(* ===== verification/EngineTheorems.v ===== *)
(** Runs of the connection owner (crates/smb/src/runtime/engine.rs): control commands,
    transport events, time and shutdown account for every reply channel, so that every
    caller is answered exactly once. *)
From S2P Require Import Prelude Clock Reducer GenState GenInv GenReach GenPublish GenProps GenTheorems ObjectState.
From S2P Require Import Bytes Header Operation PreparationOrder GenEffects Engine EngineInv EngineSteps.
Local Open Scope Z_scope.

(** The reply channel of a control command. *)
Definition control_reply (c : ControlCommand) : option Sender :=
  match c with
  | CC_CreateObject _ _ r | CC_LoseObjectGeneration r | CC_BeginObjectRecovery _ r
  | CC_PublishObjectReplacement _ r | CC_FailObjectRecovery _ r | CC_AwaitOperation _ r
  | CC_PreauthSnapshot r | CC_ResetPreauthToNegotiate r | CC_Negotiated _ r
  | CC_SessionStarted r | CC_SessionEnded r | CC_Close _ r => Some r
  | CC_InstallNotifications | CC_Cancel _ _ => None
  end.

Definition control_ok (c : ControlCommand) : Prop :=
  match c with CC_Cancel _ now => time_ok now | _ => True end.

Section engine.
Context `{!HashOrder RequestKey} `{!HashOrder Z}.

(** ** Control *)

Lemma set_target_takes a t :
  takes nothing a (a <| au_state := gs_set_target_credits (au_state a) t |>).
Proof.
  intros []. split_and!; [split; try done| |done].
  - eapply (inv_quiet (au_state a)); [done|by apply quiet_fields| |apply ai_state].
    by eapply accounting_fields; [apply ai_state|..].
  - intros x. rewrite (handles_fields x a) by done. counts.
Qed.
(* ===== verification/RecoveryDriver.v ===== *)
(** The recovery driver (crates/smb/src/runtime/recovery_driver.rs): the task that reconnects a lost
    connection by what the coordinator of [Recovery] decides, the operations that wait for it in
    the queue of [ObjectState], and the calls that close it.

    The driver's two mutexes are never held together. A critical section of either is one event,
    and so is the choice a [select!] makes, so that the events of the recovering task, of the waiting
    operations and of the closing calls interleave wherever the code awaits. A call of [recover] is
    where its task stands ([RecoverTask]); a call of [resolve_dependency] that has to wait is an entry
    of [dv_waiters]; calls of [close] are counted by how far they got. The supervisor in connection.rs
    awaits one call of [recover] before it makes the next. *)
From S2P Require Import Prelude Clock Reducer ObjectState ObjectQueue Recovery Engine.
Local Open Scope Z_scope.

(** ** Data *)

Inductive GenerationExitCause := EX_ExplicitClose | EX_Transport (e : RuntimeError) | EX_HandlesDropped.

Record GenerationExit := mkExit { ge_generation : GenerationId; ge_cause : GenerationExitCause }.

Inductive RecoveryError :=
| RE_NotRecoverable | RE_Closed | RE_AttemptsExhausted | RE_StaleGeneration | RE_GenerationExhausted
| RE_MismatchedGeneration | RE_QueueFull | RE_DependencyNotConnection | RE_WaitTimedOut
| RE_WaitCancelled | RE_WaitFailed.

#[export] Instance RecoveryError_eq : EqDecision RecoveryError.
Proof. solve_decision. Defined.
------------------------------------------------
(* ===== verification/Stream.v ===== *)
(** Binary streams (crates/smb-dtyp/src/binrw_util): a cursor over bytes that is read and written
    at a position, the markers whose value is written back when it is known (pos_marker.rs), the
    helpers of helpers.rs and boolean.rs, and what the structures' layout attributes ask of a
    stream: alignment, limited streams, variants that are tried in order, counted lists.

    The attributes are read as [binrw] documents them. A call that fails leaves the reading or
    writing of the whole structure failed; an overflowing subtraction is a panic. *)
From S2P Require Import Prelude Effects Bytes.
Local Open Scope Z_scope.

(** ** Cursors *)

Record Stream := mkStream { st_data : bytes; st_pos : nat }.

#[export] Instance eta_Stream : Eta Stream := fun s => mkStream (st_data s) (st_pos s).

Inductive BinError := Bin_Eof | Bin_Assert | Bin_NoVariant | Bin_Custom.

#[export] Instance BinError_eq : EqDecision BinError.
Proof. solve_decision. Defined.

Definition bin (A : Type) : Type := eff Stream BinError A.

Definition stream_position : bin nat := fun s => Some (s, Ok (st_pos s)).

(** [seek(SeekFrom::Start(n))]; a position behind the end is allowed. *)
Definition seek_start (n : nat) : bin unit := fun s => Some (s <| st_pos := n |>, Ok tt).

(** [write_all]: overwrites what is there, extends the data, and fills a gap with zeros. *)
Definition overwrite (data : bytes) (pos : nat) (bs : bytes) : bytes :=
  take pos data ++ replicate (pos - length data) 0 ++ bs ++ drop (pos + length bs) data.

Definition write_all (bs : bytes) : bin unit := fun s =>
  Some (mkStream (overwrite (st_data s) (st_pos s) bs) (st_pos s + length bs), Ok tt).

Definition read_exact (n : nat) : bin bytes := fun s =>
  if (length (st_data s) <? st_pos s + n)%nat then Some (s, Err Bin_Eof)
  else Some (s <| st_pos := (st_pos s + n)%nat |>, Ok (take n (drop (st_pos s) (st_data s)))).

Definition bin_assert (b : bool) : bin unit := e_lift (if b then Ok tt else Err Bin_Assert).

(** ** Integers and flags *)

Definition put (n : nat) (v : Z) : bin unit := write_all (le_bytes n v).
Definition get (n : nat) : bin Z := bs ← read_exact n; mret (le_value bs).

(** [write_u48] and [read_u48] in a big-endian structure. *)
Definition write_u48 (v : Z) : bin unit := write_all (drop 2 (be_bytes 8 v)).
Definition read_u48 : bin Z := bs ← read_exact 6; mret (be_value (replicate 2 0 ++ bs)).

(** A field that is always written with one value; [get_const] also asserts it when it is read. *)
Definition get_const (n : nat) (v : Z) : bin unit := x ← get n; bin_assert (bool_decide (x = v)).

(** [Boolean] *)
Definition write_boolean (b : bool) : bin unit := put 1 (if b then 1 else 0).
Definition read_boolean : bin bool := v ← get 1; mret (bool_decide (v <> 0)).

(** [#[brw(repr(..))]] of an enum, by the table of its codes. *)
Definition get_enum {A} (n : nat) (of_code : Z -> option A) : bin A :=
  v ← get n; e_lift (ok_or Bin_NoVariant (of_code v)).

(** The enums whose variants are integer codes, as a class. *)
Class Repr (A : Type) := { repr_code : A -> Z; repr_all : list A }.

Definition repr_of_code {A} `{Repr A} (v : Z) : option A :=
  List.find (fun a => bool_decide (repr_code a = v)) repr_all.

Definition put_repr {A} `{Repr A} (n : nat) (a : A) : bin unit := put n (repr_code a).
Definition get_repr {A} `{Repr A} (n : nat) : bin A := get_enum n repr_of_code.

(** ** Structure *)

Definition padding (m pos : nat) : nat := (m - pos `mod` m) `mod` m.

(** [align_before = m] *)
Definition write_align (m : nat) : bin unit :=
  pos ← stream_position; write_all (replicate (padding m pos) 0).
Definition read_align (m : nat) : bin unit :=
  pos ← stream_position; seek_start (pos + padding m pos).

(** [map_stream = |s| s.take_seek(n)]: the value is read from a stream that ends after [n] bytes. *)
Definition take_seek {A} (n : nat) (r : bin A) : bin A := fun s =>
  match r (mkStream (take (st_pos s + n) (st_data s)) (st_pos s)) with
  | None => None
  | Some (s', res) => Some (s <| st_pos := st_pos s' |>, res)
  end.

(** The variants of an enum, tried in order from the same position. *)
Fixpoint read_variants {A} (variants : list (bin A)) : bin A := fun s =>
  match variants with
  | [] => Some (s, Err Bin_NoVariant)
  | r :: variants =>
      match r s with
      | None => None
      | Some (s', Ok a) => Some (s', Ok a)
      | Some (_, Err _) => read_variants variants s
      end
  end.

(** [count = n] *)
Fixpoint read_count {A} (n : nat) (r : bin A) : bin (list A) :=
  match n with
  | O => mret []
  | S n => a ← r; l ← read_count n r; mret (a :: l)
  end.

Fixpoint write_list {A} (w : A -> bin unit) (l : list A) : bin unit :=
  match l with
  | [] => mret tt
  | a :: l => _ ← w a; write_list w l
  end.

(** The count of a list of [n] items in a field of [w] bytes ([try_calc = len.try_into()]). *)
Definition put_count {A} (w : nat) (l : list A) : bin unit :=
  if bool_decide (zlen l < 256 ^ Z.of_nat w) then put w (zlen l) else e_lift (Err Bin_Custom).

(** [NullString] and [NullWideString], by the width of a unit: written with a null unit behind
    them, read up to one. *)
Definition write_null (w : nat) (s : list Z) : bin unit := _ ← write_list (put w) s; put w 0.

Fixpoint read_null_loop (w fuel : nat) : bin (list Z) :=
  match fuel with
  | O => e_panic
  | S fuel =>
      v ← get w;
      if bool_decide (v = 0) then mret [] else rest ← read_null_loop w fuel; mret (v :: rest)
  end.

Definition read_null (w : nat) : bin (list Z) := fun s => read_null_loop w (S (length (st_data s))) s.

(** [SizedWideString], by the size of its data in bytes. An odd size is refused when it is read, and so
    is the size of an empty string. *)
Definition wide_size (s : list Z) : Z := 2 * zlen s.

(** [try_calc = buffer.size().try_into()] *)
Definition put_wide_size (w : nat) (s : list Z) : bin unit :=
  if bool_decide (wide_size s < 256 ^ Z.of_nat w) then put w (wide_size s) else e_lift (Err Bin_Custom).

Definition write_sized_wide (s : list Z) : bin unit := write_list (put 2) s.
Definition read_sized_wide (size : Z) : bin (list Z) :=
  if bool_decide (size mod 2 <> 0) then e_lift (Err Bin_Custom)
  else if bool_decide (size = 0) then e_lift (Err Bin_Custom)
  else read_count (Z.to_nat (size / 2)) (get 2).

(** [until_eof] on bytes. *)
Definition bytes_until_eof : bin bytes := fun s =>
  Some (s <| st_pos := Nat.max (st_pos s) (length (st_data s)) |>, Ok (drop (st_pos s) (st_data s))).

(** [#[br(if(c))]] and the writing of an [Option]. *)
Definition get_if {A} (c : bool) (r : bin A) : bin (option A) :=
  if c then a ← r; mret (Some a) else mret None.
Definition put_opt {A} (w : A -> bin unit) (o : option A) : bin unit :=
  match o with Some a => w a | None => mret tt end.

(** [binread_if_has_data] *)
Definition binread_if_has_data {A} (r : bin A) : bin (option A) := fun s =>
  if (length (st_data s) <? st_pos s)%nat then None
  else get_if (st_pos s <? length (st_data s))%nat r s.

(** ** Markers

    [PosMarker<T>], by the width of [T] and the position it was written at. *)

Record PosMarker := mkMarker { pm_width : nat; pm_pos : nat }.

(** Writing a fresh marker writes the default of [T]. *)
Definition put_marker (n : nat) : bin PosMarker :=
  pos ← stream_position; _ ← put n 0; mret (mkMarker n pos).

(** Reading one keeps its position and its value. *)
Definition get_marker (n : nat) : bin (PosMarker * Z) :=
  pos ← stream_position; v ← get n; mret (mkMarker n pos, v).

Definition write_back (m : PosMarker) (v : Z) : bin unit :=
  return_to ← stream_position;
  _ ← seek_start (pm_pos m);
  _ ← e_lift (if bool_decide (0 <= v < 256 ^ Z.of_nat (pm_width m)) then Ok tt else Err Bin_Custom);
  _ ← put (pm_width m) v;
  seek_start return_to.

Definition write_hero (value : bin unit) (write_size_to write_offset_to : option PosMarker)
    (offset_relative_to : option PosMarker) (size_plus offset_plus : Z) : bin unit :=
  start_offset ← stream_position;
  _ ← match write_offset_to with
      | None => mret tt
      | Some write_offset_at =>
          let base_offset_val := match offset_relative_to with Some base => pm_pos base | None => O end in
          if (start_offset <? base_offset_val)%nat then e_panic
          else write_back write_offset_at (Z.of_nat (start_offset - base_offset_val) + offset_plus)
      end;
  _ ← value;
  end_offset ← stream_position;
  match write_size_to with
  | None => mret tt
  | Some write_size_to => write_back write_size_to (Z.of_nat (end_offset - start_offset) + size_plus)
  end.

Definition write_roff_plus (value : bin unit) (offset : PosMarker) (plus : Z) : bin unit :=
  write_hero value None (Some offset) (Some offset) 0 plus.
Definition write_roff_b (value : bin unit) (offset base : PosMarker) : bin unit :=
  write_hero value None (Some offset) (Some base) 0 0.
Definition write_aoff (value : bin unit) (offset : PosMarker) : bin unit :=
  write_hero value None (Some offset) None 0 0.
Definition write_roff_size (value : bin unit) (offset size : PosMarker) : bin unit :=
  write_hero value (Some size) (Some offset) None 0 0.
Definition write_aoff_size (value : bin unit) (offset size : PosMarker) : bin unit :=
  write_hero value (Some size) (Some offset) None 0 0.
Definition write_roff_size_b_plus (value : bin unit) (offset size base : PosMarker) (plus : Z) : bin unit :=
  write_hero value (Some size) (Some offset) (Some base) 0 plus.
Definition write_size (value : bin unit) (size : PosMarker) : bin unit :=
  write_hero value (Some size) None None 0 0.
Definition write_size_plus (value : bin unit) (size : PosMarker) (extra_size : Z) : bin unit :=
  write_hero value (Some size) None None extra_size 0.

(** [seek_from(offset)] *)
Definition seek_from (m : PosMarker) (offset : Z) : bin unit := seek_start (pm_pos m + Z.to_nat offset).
------------------------------------------------
### What the exercise asks
Filter the records above down to the lines that hold the string "ControlCommand".

### Reply
Definition control_reply (c : ControlCommand) : option Sender :=
Definition control_ok (c : ControlCommand) : Prop :=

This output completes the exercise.